Friday, March 19, 2010

Six same-sex couples ask N.J.'s top court for permission to wed | - NJ.com

Six same-sex couples ask N.J.'s top court for permission to wed | - NJ.com

alling the state’s civil unions law a failed experiment, six same-sex couples yesterday asked the state Supreme Court to grant them the right to marry.

"What we have lived for the last three years is that civil unions are not equal to marriage," Cindy Meneghin of Butler said in an interview before Lambda Legal announced it is reviving its case before the Supreme Court.

In 2006, the state’s high court ruled in Lewis vs. Harris that lesbian and gay couples deserve the same rights as married heterosexuals. Later that year, state lawmakers legalized civil unions, which were to confer all the benefits of marriage on same-sex couples without using the term "marriage."


But representatives of Lambda Legal, gay rights advocacy group Garden State Equality and the six couples said that’s not what’s happened. Instead, they said, they have been treated differently because they are called something different.

Hayley Gorenberg, deputy legal director for Lambda Legal, said reams of testimony collected by the Civil Unions Review Commission support their contention.

An effort to legalize same-sex marriage failed in the state Senate in January. That triggered yesterday’s return to the Supreme Court.

Opponents like John Tomicki of the Coalition to Preserve and Protect Marriage said his group believes marriage can only be between one man and one woman. He added that same-sex couples already have the same rights through civil unions and durable power of attorney, and he said the testimony the civil unions commission collected is anecdotal and not proved.

"They’ll have to order it back to a trial court, we believe, to establish a record," Tomicki said.
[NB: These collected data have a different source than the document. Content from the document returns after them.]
(* ===== verification/Demo.v ===== *)
(** * Waiting and the parallel jobs (boot/aarch64/kernel.c)

    [spin_ms] reads the clock until enough of it has passed; the clock moves only
    when a timer interrupt comes in between, so what happens between two reads is a
    parameter.  [ap_burn] is the job of stage 8, [smp_stage] the boot core's wait for
    two of them. *)

From S2P Require Import Prelude Uart Tick.

(** ** Busy waiting *)

Section Spin.
(** A kernel state with a timer in it, and what the interrupts between two reads
    of the clock do. *)
Context {K : Type} (tm : K -> timer) (set_tm : timer -> K -> K) (between : nat -> M K unit).

Definition clock : M K Z := zoom tm set_tm timer_get_ms.

Fixpoint spin_loop (start ms : Z) (k fuel : nat) : M K unit :=
  match fuel with
  | O => fun _ => NoFuel
  | S fuel' =>
      let* now := clock in
      if u64 (now - start) <? ms then between k ;;; spin_loop start ms (S k) fuel' else ret tt
  end.
Definition spin_ms (ms : Z) (fuel : nat) : M K unit := let* start := clock in spin_loop start ms 0 fuel.

Definition ticks_of (s : K) : Z := timer_ticks (tm s).

(** One tick comes in between two reads. *)
Context (Hset : forall s, set_tm (tm s) s = s).
Context (Hbetween : forall k s, wp (between k) (fun _ s' _ => ticks_of s' = ticks_of s + 1) s).

Lemma wp_clock s (Q : Z -> K -> list Z -> Prop) : Q (u64 (ticks_of s * 10)) s [] -> wp clock Q s.
Proof. intros HQ. apply wp_zoom. unfold timer_get_ms. wp_auto. by rewrite Hset. Qed.

Lemma wp_spin_loop ms t0 k n s (Q : unit -> K -> list Z -> Prop) :
  0 <= t0 -> t0 <= ticks_of s -> ticks_of s + Z.of_nat n < 2 ^ 60 -> 0 <= ms ->
  ms <= 10 * (ticks_of s + Z.of_nat n - t0) -> (n = 0%nat \/ 10 * (ticks_of s + Z.of_nat n - 1 - t0) < ms) ->
  (forall s' o, ticks_of s' = ticks_of s + Z.of_nat n -> Q tt s' o) -> wp (spin_loop (t0 * 10) ms k (S n)) Q s.
Proof.
  revert k s Q. induction n as [|n IH]; intros k s Q H0 H1 H2 Hms Hlo Hhi HQ;
    cbn [spin_loop]; fold (spin_loop (t0 * 10) ms); apply wp_bind, wp_clock; rewrite (u64_small (ticks_of s * 10)), u64_small by lia.
  - destruct (_ <? _) eqn:E; bool_hyps; [lia|]. apply wp_ret, HQ. lia.
  - destruct (_ <? _) eqn:E; bool_hyps; [|lia]. apply wp_bind. eapply wp_mono; [apply Hbetween|]. cbn beta.
    intros _ s1 o1 E1. apply IH; try lia. intros s' o' Es. apply HQ. lia.
Qed.

(** [spin_ms] returns, and after exactly the ticks that make up [ms] milliseconds at
    a hundred ticks a second, rounded up - whatever the rate of the timer is. *)
Theorem spin_ms_waits ms s (n : nat) : 0 <= ticks_of s < 2 ^ 59 -> 0 <= ms < 2 ^ 32 -> Z.of_nat n = (ms + 9) / 10 ->
  wp (spin_ms ms (S n)) (fun _ s' _ => ticks_of s' = ticks_of s + (ms + 9) / 10) s.
Proof.
  intros Hs Hms Hn. unfold spin_ms. apply wp_bind, wp_clock.
  rewrite u64_small by lia. apply wp_spin_loop; zlia.
Qed.
End Spin.

(** ** The job of stage 8 *)

(** [for (i = 0; i < 150000; i++) acc += i * id;] *)
Fixpoint burn_loop (id i acc : Z) (n : nat) : Z :=
  match n with O => acc | S n' => burn_loop id (i + 1) (u64 (acc + u64 (i * id))) n' end.
Definition ap_burn (id : Z) : Z := burn_loop id 0 0 (Z.to_nat 150000).

Lemma burn_loop_sum id n : forall i acc, 0 <= acc < 2 ^ 64 ->
  burn_loop id i acc n = u64 (acc + id * (Z.of_nat n * i + Z.of_nat n * (Z.of_nat n - 1) / 2)).
Proof.
  induction n as [|n IH]; intros i acc Ha; cbn [burn_loop].
  { rewrite Z.mul_0_l. change (0 * (Z.of_nat 0 - 1) / 2) with 0. rewrite Z.add_0_r, Z.mul_0_r, Z.add_0_r. by rewrite u64_small. }
  rewrite IH by apply u64_range. unfold u64. rewrite Zplus_mod_idemp_l, <- Z.add_assoc, <- Zplus_mod_idemp_r.
  rewrite Zplus_mod_idemp_l. rewrite Zplus_mod_idemp_r. f_equal. f_equal.
  assert (E : Z.of_nat (S n) * (Z.of_nat (S n) - 1) / 2 = Z.of_nat n * (Z.of_nat n - 1) / 2 + Z.of_nat n).
  { replace (Z.of_nat (S n) * (Z.of_nat (S n) - 1)) with (Z.of_nat n * (Z.of_nat n - 1) + Z.of_nat n * 2) by lia.
    by rewrite Z.div_add by lia. }
  rewrite E. lia.
Qed.

(** The job's result is the sum in closed form, modulo 2^64. *)
Theorem ap_burn_sum id : ap_burn id = u64 (id * 11249925000).
Proof. unfold ap_burn. rewrite burn_loop_sum by lia. rewrite Z2Nat.id by lia. reflexivity. Qed.
#[local] Opaque ap_burn.

(** What the boot core prints for the two jobs. *)
Corollary burn_results : Z.land (ap_burn 1000) 0xFFFF = 35648 /\ Z.land (ap_burn 2000) 0xFFFF = 5760.
Proof. rewrite (ap_burn_sum 1000), (ap_burn_sum 2000). split; reflexivity. Qed.

(** ** Waiting for the jobs *)

Section Jobs.
(** The two [ap_burn_done] flags and results as the boot core reads them at its
    [k]th look, and its pause of ten milliseconds and a yield. *)
Context {K : Type} (flags : nat -> bool * bool) (results : Z * Z) (pause : nat -> M K unit).

(** [while ((!ap_burn_done[0] || !ap_burn_done[1]) && wait < 300)]; [k] is [wait]. *)
Fixpoint wait_jobs (k fuel : nat) : M K nat :=
  match fuel with
  | O => fun _ => NoFuel
  | S fuel' =>
      if (negb (flags k).1 || negb (flags k).2) && (k <? 300)%nat then pause k ;;; wait_jobs (S k) fuel' else ret k
  end.

(** Stage 8 after [smp_init], with [online] secondary cores; the jobs are submitted
    by [submit]. *)
Definition smp_stage (online : Z) (submit : Z -> M K unit) (fuel : nat) : M K (option nat) :=
  if online >? 0 then
    submit 1000 ;;; submit 2000 ;;;
    let* k := wait_jobs 0 fuel in
    let d := flags (S k) in
    puts_nolf "[smp] parallel jobs done: " ;;; put_dec ((if d.1 then 1 else 0) + (if d.2 then 1 else 0)) ;;; puts "/2" ;;;
    puts_nolf "[smp] results: " ;;; put_dec (Z.land results.1 0xFFFF) ;;; puts_nolf " / " ;;;
    put_dec (Z.land results.2 0xFFFF) ;;; puts "" ;;;
    ret (Some k)
  else puts "  [smp] single-core boot - skipping demo" ;;; ret None.

Lemma wp_wait_jobs k n s (Q : nat -> K -> list Z -> Prop) : (k + n = 300)%nat ->
  (forall i s, wp (pause i) (fun _ _ _ => True) s) ->
  (forall j s o, (k <= j <= 300)%nat -> (flags j = (true, true) \/ j = 300%nat) ->
     (forall i, (k <= i < j)%nat -> flags i <> (true, true)) -> Q j s o) -> wp (wait_jobs k (S n)) Q s.
Proof.
  revert k s Q. induction n as [|n IH]; intros k s Q Hk Hp HQ; cbn [wait_jobs].
  - replace k with 300%nat in * by lia. rewrite andb_false_r. apply wp_ret, HQ; [lia|by right|lia].
  - rewrite (proj2 (Nat.ltb_lt k 300)), andb_true_r by lia. destruct (flags k) as [a b] eqn:E. cbn [fst snd].
    destruct (negb a || negb b) eqn:Eab.
    + apply wp_bind. eapply wp_mono; [apply Hp|]. cbn beta. intros _ s1 o1 _. apply IH; [lia|done|].
      intros j s2 o2 Hj Hd Hb. apply HQ; [lia|done|]. intros i Hi. destruct (decide (i = k)) as [->|]; [|apply Hb; lia].
      rewrite E. intros [= -> ->]. done.
    + destruct a, b; try done. apply wp_ret, HQ; [lia|by left|lia].
Qed.

(** The boot core waits exactly until it sees both flags, and at most 300 rounds:
    it never hangs on a core that does not answer. *)
Theorem smp_stage_returns online submit s : (forall a s, wp (submit a) (fun _ _ _ => True) s) ->
  (forall i s, wp (pause i) (fun _ _ _ => True) s) ->
  wp (smp_stage online submit 301) (fun r _ _ => match r with
    | None => online <= 0
    | Some k => (k <= 300)%nat /\ (flags k = (true, true) \/ k = 300%nat) /\ forall i, (i < k)%nat -> flags i <> (true, true)
    end) s.
Proof.
  intros Hs Hp. unfold smp_stage. destruct (online >? 0) eqn:E; bool_hyps; [|wp_auto; lia].
  do 2 (apply wp_bind; eapply wp_mono; [apply Hs|]; cbn beta; intros _ ? ? _).
  apply wp_bind, (wp_wait_jobs 0 300); [done|done|]. intros j s2 o2 Hj Hd Hb. wp_auto.
  split; [lia|]. split; [done|]. intros i Hi. apply Hb. lia.
Qed.
End Jobs.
Meneghin said she and Maureen Kilian, both 52, have been together since high school, but their relationship is not recognized on levels ranging from the mundane to the life-threatening.

Meneghin was taken to the hospital 12 years ago with menengitis, but Kilian was not allowed to be by her side until Meneghin shouted out that Kilian had power of attorney. Last summer, when doctors thought Meneghin had appendicitis and again hospitalized her, the nurses didn’t understand Kilian’s civil union rights.

"I got the same blank stares," Meneghin said. "The bottom line is marriage has meaning that civil unions will never have."